Boy, I bet AI really learned his lesson this time.

Chris Webber--Trouble follows this guy around, most of his own making, but this is too much. Half the NBA got money under the table in college but it’s Webber who’s indicted for lying to a grand jury, nine years after leaving, for denying he took $280,000, which booster Ed Martin claimed he gave him.

The only dispute is how much Webber took (he says it was a few bucks here and there) but he’s not a hometown guy any more and the local district attorney is hounding him as if he was looking for tax problems with Al Capone.

Webber’s father, Mayce, and his, aunt, Charlene, have been indicted, too (seriously). However, unless the prosecution can produce 280K worth of checks, it looks like Webber’s word against Martin’s, and a fool’s errand of a case.

Alonzo Mourning--Great heart. Bad kidney. He won’t play this season, or perhaps ever again, returning the Heat to square one. Pat Riley, an obsessively hard-driving veteran’s coach, will play kids and rebuild for the first time. There was already speculation that Riley wanted out but owner Micky Arison wouldn’t let him go.

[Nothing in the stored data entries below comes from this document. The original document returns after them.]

Lemma sim_acquire p w i : sim p 1 w w (semop_wait i) (acquire SEMVMX SEMAEM p i).
Proof.
  intros j u Hj Hu. unfold semop_wait, acquire. mstep. pose proof (room_le _ (1 + j) j w w u ltac:(lia) ltac:(lia) Hu) as Hu0.
  destruct (sems (ipc u)) as [l|] eqn:Hl.
  2:{ exists (adj u). unfold semop. mstep. rewrite Hl. by destruct u. }
  destruct (l !! i) as [n|] eqn:Hn.
  2:{ exists (adj u). unfold semop. mstep. rewrite Hl. cbn [perform]. rewrite Hn. by destruct u. }
  case_decide as Hpos.
  - destruct (room_step p j w w u l i n (-1) Hj Hu Hl Hn) as [Ha Hr]; [lia|lia|by left; auto|].
    eexists. mstep. rewrite (semop_one _ _ _ n l) by done. split; [done|exact Hr].
  - exists (adj u). unfold semop. mstep. rewrite Hl. cbn [perform]. rewrite Hn, decide_True by lia.
    by destruct u.
Qed.

Lemma sim_signal_gen p w w' i :
  (w' = w ∧ i ≠ WRITER_WAIT_SEM) ∨ w' = w + 1 →
  sim p 1 w w' (semop_signal i) (signal SEMVMX SEMAEM p i).
Proof.
  intros Hw j u Hj Hu. unfold semop_signal, signal. mstep.
  pose proof (room_le _ (1 + j) j w w' u ltac:(lia) ltac:(lia) Hu) as Hu0.
  destruct (sems (ipc u)) as [l|] eqn:Hl.
  2:{ exists (adj u). unfold semop. mstep. rewrite Hl. by destruct u. }
  destruct (l !! i) as [n|] eqn:Hn.
  2:{ exists (adj u). unfold semop. mstep. rewrite Hl. cbn [perform]. rewrite Hn. by destruct u. }
  pose proof (rm_values _ _ _ _ Hu _ _ _ Hl Hn) as Hv.
  destruct (room_step p j w w' u l i n 1 Hj Hu Hl Hn) as [Ha Hr]; [lia|lia|naive_solver|].
  eexists. mstep. rewrite (semop_one _ _ _ n l) by done. split; [done|exact Hr].
Qed.
Lemma sim_signal p w i : i ≠ WRITER_WAIT_SEM → sim p 1 w w (semop_signal i) (signal SEMVMX SEMAEM p i).
Proof. intros Hi. apply sim_signal_gen. auto. Qed.

Lemma signal_clients_none reg l : client_ids reg = [] → signal_clients reg l = l.
Proof. intros Hn. by rewrite <- bumped_clients, Hn, bumped_nil. Qed.

(** The step 6 of [send], which ends it. *)
Lemma sim_batch {A} p w (x : A) :
  sim p 1 w w
    (_ ← modify (λ s, mk_ipc (blk s) (signal_clients (client_registry (blk s)) <$> sems s)); mret x)
    (reg ← gets (λ u, client_registry (blk (ipc u)));
     _ ← (match signal_ops reg with [] => mret true | sops => semop SEMVMX SEMAEM p sops end);
     mret x).
Proof.
  intros j u Hj Hu. mstep. cbn [mret M_ret]. set (reg := client_registry (blk (ipc u))) in *.
  destruct u as [[b [l|]] a]; cbn [ipc blk sems fmap option_fmap option_map] in *.
  2:{ exists a. split; [destruct (signal_ops reg); unfold semop; by mstep|].
      eapply room_le; [..|exact Hu]; lia. }
  assert (∀ i, i ∈ ((λ i, (CONTROL_SEMS + i)%nat) <$> client_ids reg) →
    ∃ n, l !! i = Some n ∧ allowed p a 1 i n) as Hal.
  { intros i (Hle & c & Hc & _)%elem_of_signal_ids. pose proof (rm_length _ _ _ _ Hu l eq_refl) as Hlen.
    apply lookup_lt_Some in Hc. destruct (lookup_lt_is_Some_2 l i) as [n Hn]; [|].
    { pose proof (rm_registry _ _ _ _ Hu) as Hr. cbn [ipc blk] in Hr. fold reg in Hr. lia. }
    exists n. split; [done|]. pose proof (rm_values _ _ _ _ Hu l i n eq_refl Hn).
    pose proof (rm_adj _ _ _ _ Hu i) as Ha. unfold semadj in Ha. simpl in Ha.
    split; [lia|]. apply bool_decide_eq_true. lia. }
  destruct (perform_batch p 1 _ l a (NoDup_signal_ids reg) Hal) as (a' & Hperf & Ha').
  assert (∀ k m, signal_clients reg l !! k = Some m → ∃ n, l !! k = Some n ∧
    (m = n ∨ m = n + 1 ∧ k ≠ WRITER_WAIT_SEM)) as Hlk.
  { intros k m. unfold signal_clients. rewrite list_lookup_imap. destruct (l !! k) as [n|]; [|done].
    cbn [fmap option_fmap option_map]. intros <-%(inj Some). exists n. split; [done|].
    destruct (CONTROL_SEMS <=? k)%nat eqn:Hk; [|by left]. apply Nat.leb_le in Hk.
    repeat case_match; auto. right. split; [done|].
    unfold WRITER_WAIT_SEM, CONTROL_SEMS in *. lia. }
  assert (room p j w (mk_sys (mk_ipc b (Some (signal_clients reg l))) a')) as Hroom.
  { destruct Hu. split; simpl.
    - intros i. unfold semadj in *. simpl in *. rewrite Ha'. specialize (rm_adj0 i). case_decide; lia.
    - done.
    - intros ? [= <-]. unfold signal_clients. rewrite length_imap. by apply rm_length0.
    - intros ? i n [= <-] (m & Hm & Hn)%Hlk. specialize (rm_values0 _ _ _ eq_refl Hm). lia.
    - intros ? n [= <-] (m & Hm & Hn)%Hlk. specialize (rm_tokens0 _ _ eq_refl Hm).
      destruct Hn as [->|[_ ?]]; [lia|done]. }
  destruct (signal_ops reg) as [|o ops] eqn:Ho.
  - exists a. mstep. assert (client_ids reg = []) as Hnil.
    { apply (f_equal length) in Ho. unfold signal_ops in Ho. rewrite length_fmap in Ho.
      by destruct (client_ids reg). }
    rewrite signal_clients_none by done. split; [done|]. eapply room_le; [..|exact Hu]; lia.
  - exists a'. rewrite <- Ho. unfold semop. mstep. cbn [ipc sems adj]. rewrite signal_ops_eq, Hperf.
    mstep. rewrite bumped_clients. by split.
Qed.

Lemma sim_wait_slot p w ticket fuel :
  sim p (Z.of_nat fuel) w w (Shm.wait_slot fuel ticket) (wait_slot SEMVMX SEMAEM p fuel ticket).
Proof.
  induction fuel as [|fuel IH]; [apply sim_blocked|]. cbn [Shm.wait_slot wait_slot].
  eapply sim_le; [|eapply (sim_bind p 0 (1 + Z.of_nat fuel)); [lia|reflexivity|apply (sim_gets p w blk)|]];
    [lia|].
  intros b. cbv beta. destruct (slot_free _ _).
  - eapply sim_le; [|eapply (sim_bind p 0 0); [lia|reflexivity|by apply sim_block|]]; [lia|].
    intros ?. apply sim_ret.
  - eapply sim_le; [|eapply (sim_bind p 0 (1 + Z.of_nat fuel)); [lia|reflexivity|by apply sim_block|]]; [lia|].
    intros ?. apply sim_bind with w; [lia|done|apply sim_acquire|]. intros [|].
    + done.
    + eapply sim_le; [|eapply (sim_bind p 0 0); [lia|reflexivity|by apply sim_block|]]; [lia|].
      intros ?. apply sim_ret.
Qed.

Paul Gaston--The clueless absentee owner, whose family presided over the demise of the Celtic Dynasty in its 19 years, did the franchise a favor and sold it for $360 million, realizing a tidy profit of $350 million. Unfortunately, his people had further compromised their future, giving up any hope of creating salary cap room by trading Kenny Anderson, whose big contract was about to run out, for the scorned Vin Baker, who has four seasons at $50 million left on his.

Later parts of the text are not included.